> **Exercise aim**
Lines from the top of the entries through the line that has "(** ** The script *)" must be duplicated exactly, and no others.

Segment Start: Materials provided

(** [os.makedirs(path, exist_ok=True)]. *)
Fixpoint makedirs (p : list string) (n : node) : result node :=
  match p, n with
  | [], Dir _ => Ok n
  | [], File _ => Raise FileExistsError
  | _ :: _, File _ => Raise NotADirectoryError
  | d :: p, Dir es =>
      m ← makedirs p (default (Dir []) (getitem es d));
      Ok (Dir (set_entry d m es))
  end.

Definition names (path : string) : list string := split_at "/" path.

Fixpoint write_files (l : list (string * string)) (n : node) : result node :=
  match l with
  | [] => Ok n
  | (path, c) :: l => n ← write_file (names path) c n; write_files l n
  end.

(** *** [os.walk] *)

Definition dirs_of (es : list (string * node)) : list string :=
  omap (fun e => match snd e with Dir _ => Some (fst e) | File _ => None end) es.

Definition files_of (es : list (string * node)) : list string :=
  omap (fun e => match snd e with File _ => Some (fst e) | Dir _ => None end) es.

(** [os.walk(root)] from the top: the loop may change the list of directories
    ([prune]) before the walk goes into those that are left. *)
Fixpoint walk (prune : list string -> list string) (n : node) : string -> list (string * list string * list string) :=
  match n with
  | File _ => fun _ => []
  | Dir es => fun root =>
      let sub := (fun e => (fst e, walk prune (snd e))) <$> es in
      let dirs := prune (dirs_of es) in
      (root, dirs, files_of es) ::
      (dirs ≫= fun d => match getitem sub d with Some w => w (path_join root d) | None => [] end)
  end.

(** [l.remove(x)] *)
Fixpoint remove_first (x : string) (l : list string) : list string :=
  match l with
  | [] => []
  | y :: l => if String.eqb x y then l else y :: remove_first x l
  end.

Definition hidden (d : string) : bool := startswith d ".".

Definition prune_hidden (dirs : list string) : list string :=
  let skip_dirs := List.filter hidden dirs in
  fold_left (fun ds d => remove_first d ds) skip_dirs dirs.

Definition is_index (f : string) : bool := String.eqb f "index.txt".

Definition walked (t : list (string * list string * list string)) : list string :=
  t ≫= fun x => let '(root, _, files) := x in path_join root <$> List.filter (fun f => negb (is_index f)) files.

Definition all_files (n : node) : list string := sort_strings (walked (walk prune_hidden n ".")).

(** ** The script *)

(** What is outside: the commands that change something, or look at the working
    copy, see it and the commands before; the archive answers the same to the
    same question. [None]: the command fails. *)
Record World := {
  archive : list string -> option string;
  svn : list (list string) -> node -> list string -> option string;
  spreadsheet : list (list string);
  checkout : node;
  sha256sum : list string -> node -> option string
}.

Record State := { commands : list (list string); site : node; message : option string }.

Definition called (o : option string) : result string :=
  match o with Some out => Ok out | None => Raise CalledProcessError end.

Section script.
Context (w : World).

Definition call (cmd : list string) (s : State) : result (string * State) :=
  out ← called (svn w (commands s) (site s) cmd);
  Ok (out, {| commands := (commands s ++ [cmd])%list; site := site s; message := message s |}).

Definition write (path c : string) (s : State) : result State :=
  n ← write_file (names path) c (site s);
  Ok {| commands := commands s; site := n; message := message s |}.

(** The working copy of gh-pages, checked out unless the directory has one. *)
Definition get_site (j : Job) (tmpdir : list (string * node)) : result State :=
  let s commands site := {| commands := commands; site := site; message := None |} in
  match getitem tmpdir "gh-pages" with
  | Some n => Ok (s [] n)
  | None =>
      _ ← called (svn w [] (Dir tmpdir) (svn_checkout j));
      Ok (s [svn_checkout j] (checkout w))
  end.

(** The files of the revisions and channels; the directory for all but the
    first is made on the way. *)
Definition write_channels (j : Job) (files : list (string * string)) (s : State) : result State :=
  match files with
  | [] => Ok s
  | (revs_txt, c) :: files =>
      s ← write revs_txt c s;
      n ← makedirs (names (PrebuiltList.out_dir (prebuilt j))) (site s);
      n ← write_files files n;
      Ok {| commands := commands s; site := n; message := message s |}
  end.

(** The index of all files; opening it empties it before [sha256sum] runs. *)
Definition write_index (s : State) : result State :=
  let fs := all_files (site s) in
  s ← write "index.txt" "" s;
  c ← called (sha256sum w fs (site s));
  write "index.txt" c s.

Definition commit_message (build : option string) : string :=
  "Updating channels (in Travis build " +++ default "None" build +++ ")" +++ newline.

(** Everything is added again, and committed unless the status is one line. *)
Definition commit (j : Job) (build : option string) (tmpfile : string) (fs : list string) (s : State) : result State :=
  '(_, s) ← call (svn_add ++ fs)%list s;
  '(_, s) ← call (svn_add ++ ["index.txt"])%list s;
  '(changes, s) ← call svn_status s;
  '(_, s) ← call svn_diff s;
  if (length (splitlines changes) =? 1)%nat then Ok s
  else
    '(_, s) ← call (svn_commit j tmpfile) s;
    Ok {| commands := commands s; site := site s; message := Some (commit_message build) |}.

(** The script, in a temporary directory or the one given, [build] being the
    Travis build number. *)
Definition publish (e : Environ) (cli : Args) (build : option string) (tmpfile : string)
    (tmpdir : list (string * node)) : result State :=
  j ← check_args (parse_args e cli);
  revs_data ← called (archive w (svn_list j));
  files ← PrebuiltList.main (prebuilt j) (fun path => archive w (svn_cat j path)) (splitlines revs_data) (spreadsheet w);
  s ← get_site j tmpdir;
  s ← write_channels j files s;
  let fs := all_files (site s) in
  s ← write_index s;
  commit j build tmpfile fs s.
End script.

(** ** Theorems *)

(** A tree of directories: the names in each are different and are names. *)
Inductive wf : node -> Prop :=
| wf_file c : wf (File c)
| wf_dir (es : list (string * node)) :
    NoDup (fst <$> es) -> Forall component (fst <$> es) ->
    (forall d n, getitem es d = Some n -> wf n) -> wf (Dir es).

(** Not in a hidden directory, and not an index. *)
Fixpoint visible (p : list string) : bool :=
  match p with
  | [] => false
  | [f] => negb (is_index f)
  | d :: p => negb (hidden d) && visible p
  end.

Lemma remove_skipped (skip : string -> bool) dirs :
  fold_left (fun ds d => remove_first d ds) (List.filter skip dirs) dirs = List.filter (fun d => negb (skip d)) dirs.
Proof.
  induction dirs as [|d ds IH]; [done|]. cbn [List.filter]. destruct (skip d) eqn:Hd; cbn [negb fold_left remove_first].
  - rewrite String.eqb_refl. exact IH.
  - rewrite <- IH. assert (Hs : Forall (fun x => x <> d) (List.filter skip ds)).
    { apply Forall_forall. intros x Hx%list_elem_of_In%filter_In ->. destruct Hx as [_ Hx]. congruence. }
    revert Hs. generalize (List.filter skip ds) as l. intros l Hl. clear IH. revert ds.
    induction Hl as [|x l Hx _ IHl]; intros ds; [done|]. cbn [fold_left remove_first].
    rewrite (proj2 (String.eqb_neq x d) Hx). apply IHl.
Qed.

Lemma getitem_map {A B} (f : A -> B) (l : list (string * A)) k :
  getitem ((fun e => (fst e, f (snd e))) <$> l) k = f <$> getitem l k.
Proof. induction l as [|[k' v] l IH]; [done|]. rewrite fmap_cons. cbn [getitem fst snd]. by destruct (String.eqb k k'). Qed.

Lemma walked_dir es root :
  walked (walk prune_hidden (Dir es) root) =
  ((path_join root <$> List.filter (fun f => negb (is_index f)) (files_of es)) ++
   (List.filter (fun d => negb (hidden d)) (dirs_of es) ≫= fun d =>
      match getitem es d with Some n => walked (walk prune_hidden n (path_join root d)) | None => [] end))%list.
Proof.
  cbn [walk]. rewrite <- (remove_skipped hidden). fold (prune_hidden (dirs_of es)).
  unfold walked at 1. rewrite bind_cons. f_equal.
  generalize (prune_hidden (dirs_of es)) as ds. induction ds as [|d ds IH]; [done|].
  rewrite bind_cons, bind_app, IH. rewrite bind_cons. f_equal.
  rewrite getitem_map. by destruct (getitem es d).
Qed.

Lemma in_files (es : list (string * node)) f : NoDup (fst <$> es) -> f ∈ files_of es <-> exists c, getitem es f = Some (File c).
Proof.
  intros Hn. unfold files_of. rewrite list_elem_of_omap. split.
  - intros ([g n] & Hin & E). cbn [fst snd] in E. destruct n as [c|]; [|done]. injection E as ->.
    exists c. apply getitem_unique; [done|]. by apply list_elem_of_In.
  - intros [c H]. exists (f, File c). split; [|done]. by apply list_elem_of_In, getitem_in.
Qed.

Segment End: Materials provided

> **Exercise answer**
(** [os.makedirs(path, exist_ok=True)]. *)
Fixpoint makedirs (p : list string) (n : node) : result node :=
  match p, n with
  | [], Dir _ => Ok n
  | [], File _ => Raise FileExistsError
  | _ :: _, File _ => Raise NotADirectoryError
  | d :: p, Dir es =>
      m ← makedirs p (default (Dir []) (getitem es d));
      Ok (Dir (set_entry d m es))
  end.

Definition names (path : string) : list string := split_at "/" path.

Fixpoint write_files (l : list (string * string)) (n : node) : result node :=
  match l with
  | [] => Ok n
  | (path, c) :: l => n ← write_file (names path) c n; write_files l n
  end.

(** *** [os.walk] *)

Definition dirs_of (es : list (string * node)) : list string :=
  omap (fun e => match snd e with Dir _ => Some (fst e) | File _ => None end) es.

Definition files_of (es : list (string * node)) : list string :=
  omap (fun e => match snd e with File _ => Some (fst e) | Dir _ => None end) es.

(** [os.walk(root)] from the top: the loop may change the list of directories
    ([prune]) before the walk goes into those that are left. *)
Fixpoint walk (prune : list string -> list string) (n : node) : string -> list (string * list string * list string) :=
  match n with
  | File _ => fun _ => []
  | Dir es => fun root =>
      let sub := (fun e => (fst e, walk prune (snd e))) <$> es in
      let dirs := prune (dirs_of es) in
      (root, dirs, files_of es) ::
      (dirs ≫= fun d => match getitem sub d with Some w => w (path_join root d) | None => [] end)
  end.

(** [l.remove(x)] *)
Fixpoint remove_first (x : string) (l : list string) : list string :=
  match l with
  | [] => []
  | y :: l => if String.eqb x y then l else y :: remove_first x l
  end.

Definition hidden (d : string) : bool := startswith d ".".

Definition prune_hidden (dirs : list string) : list string :=
  let skip_dirs := List.filter hidden dirs in
  fold_left (fun ds d => remove_first d ds) skip_dirs dirs.

Definition is_index (f : string) : bool := String.eqb f "index.txt".

Definition walked (t : list (string * list string * list string)) : list string :=
  t ≫= fun x => let '(root, _, files) := x in path_join root <$> List.filter (fun f => negb (is_index f)) files.

Definition all_files (n : node) : list string := sort_strings (walked (walk prune_hidden n ".")).

(** ** The script *)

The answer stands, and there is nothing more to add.